Altered effect of arachidonic acid on inner ear blood flow in rats with streptozotocin-induced diabetes

The present study was undertaken to clarify the altered effect of arachidonic acid on inner ear blood flow in rats with streptozotocin-induced diabetes by use of the laser-Doppler flowmeter. Drugs were administered intraarterially via the subclavian artery in a dose range that did not affect the systemic blood pressure. Both arachidonic acid and papaverine hydrochloride increased inner ear blood flow dose-dependently. Diabetic rats at 12 weeks, but not at 8 weeks, after the induction of diabetes showed a significant decrease in arachidonic acid response. However, there were no differences in papaverine response between diabetic and control rats. Pretreatment with ONO-3708, a selective thromboxane A2 antagonist, reversed the attenuated response to arachidonic acid found in diabetic rats. An increased response to thromboxane A2, which decreased inner ear blood flow, was also found in 12-week diabetic rats. In electrocochleograms, the latency in 12-week diabetic rats was significantly delayed compared with that in control rats, and this prolonged latency improved with insulin treatment. These results suggest that the responsiveness of inner ear blood flow to prostaglandins may be altered in individuals with diabetes mellitus.

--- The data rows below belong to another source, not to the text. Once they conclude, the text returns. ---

Lemma selects_iff nameArg exactMatch type ex l :
  selects nameArg exactMatch type ex l = true <->
  (exists n, name l = Some n /\
     match nameArg with
     | Some a => if truthy nameArg
                 then (if exactMatch then String.eqb n a else like a n) = true
                 else True
     | None => True
     end) /\
  kindAllows type l = true /\ excluded ex l = false.
Proof.
  unfold selects. destruct (name l) as [n|].
  - rewrite !andb_true_iff, negb_true_iff. split.
    + intros [[H1 H2] H3]. repeat split; try assumption. exists n. split; [reflexivity|].
      destruct nameArg; [destruct (truthy _)|]; done.
    + intros [(n' & [= <-] & H1) [H2 H3]]. repeat split; try assumption.
      destruct nameArg; [destruct (truthy _)|]; done.
  - split; [discriminate|]. by intros [(n & Hn & _) _].
Qed.

(** C8, as amended.  For a non-empty name N (leaving aside the generic
    shape kind combined with an exclusion array): with
    [exactMatch=true] only layers named exactly N are returned; with
    [exactMatch=false] the layers returned are exactly the candidates
    of an allowed kind, not excluded, whose name matches N as a [LIKE]
    pattern; when N has no wildcard that is the same query as the exact
    one; and the candidates whose name contains N are what the pattern
    [*N*] returns. *)
Theorem C8_exact_name_or_like_pattern (N : string) (type : option string)
    (rootLayer : RootLayer) (subLayersOnly : bool) (ex : option (list MSLayer)) :
  N <> ""%string ->
  shapeWithExclusion type ex = false ->
  let candidates := if subLayersOnly then layers rootLayer else children rootLayer in
  let query nameArg exactMatch :=
    findLayersInLayer selfInString (Some nameArg) exactMatch type rootLayer subLayersOnly ex in
  (exists ls, query N true = Returned ls /\ forall l, In l ls -> name l = Some N) /\
  (exists ls, query N false = Returned ls /\
     forall l, In l ls <->
       In l candidates /\ (exists n, name l = Some n /\ like N n = true) /\
       kindAllows type l = true /\ excluded ex l = false) /\
  (literal N = true -> query N false = query N true) /\
  (literal N = true ->
   exists ls, query ("*" ++ N ++ "*")%string false = Returned ls /\
     forall l, In l ls <->
       In l candidates /\ (exists n, name l = Some n /\ contains N n) /\
       kindAllows type l = true /\ excluded ex l = false).
Proof.
  intros HN Hok candidates query. subst query. cbv beta.
  assert (HtN : truthy (Some N) = true).
  { simpl. apply negb_true_iff, String.eqb_neq, HN. }
  rewrite !findLayersInLayer_selects by exact Hok. fold candidates.
  repeat split.
  - eexists; split; [reflexivity|]. intros l [_ Hsel]%filter_In.
    apply selects_iff in Hsel as [(n & Hn & Hm) _]. rewrite HtN in Hm.
    apply String.eqb_eq in Hm. congruence.
  - eexists; split; [reflexivity|]. intros l. rewrite filter_In, selects_iff, HtN.
    reflexivity.
  - intros Hlit. f_equal. apply filter_ext. intros l. unfold selects.
    destruct (name l) as [n|]; [|reflexivity]. rewrite HtN. do 2 f_equal.
    apply eq_true_iff_eq. rewrite (like_literal N n Hlit), String.eqb_eq. split; congruence.
  - intros Hlit. eexists; split; [reflexivity|]. intros l.
    rewrite filter_In, selects_iff.
    change (truthy (Some ("*" ++ N ++ "*")%string)) with true. cbv iota.
    split.
    + intros (Hin & (n & Hn & Hm) & Hk & He). repeat split; try assumption.
      exists n. split; [assumption|]. by apply (like_contains N n Hlit).
    + intros (Hin & (n & Hn & Hm) & Hk & He). repeat split; try assumption.
      exists n. split; [assumption|]. by apply (like_contains N n Hlit).
Qed.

Hearing fluctuation during migraine attacks. Activity of propranolol-HCl in rats

Transitory hearing impairment has been well documented in humans during basilar migraine attacks. Ischemia induced by activation of central nervous system adrenoreceptors by cAMP is one of the mechanisms that has been implicated, as well as calcium metabolism alterations. Propranolol-HCl has proven to be an effective treatment. Massive local adrenaline release is regarded as the primum movens mechanism triggering the liberation of other beta-receptor activators resulting in sterile edema and exudate. This exudate can be visualized (via ophthalmoscope) and is viewed as pathognomonic of a migraine attack. We investigated both the action of adrenaline and Propranolol-HCl on brainstem auditory potentials in 3 groups of young rats. The first group was perfused intra-arterially with adrenaline. The second group received the same treatment plus a prophylactic daily dose of Propranolol-HCl. The third group served as the control and received Propranolol-HCl, but was perfused with a Ringer solution. Alterations in blood flow and hearing sensitivity (BERA) following perfusion occurred in the first group only. Propranolol seems to exhibit a protective action during experimental attempts to induce migraine-like attacks in rats.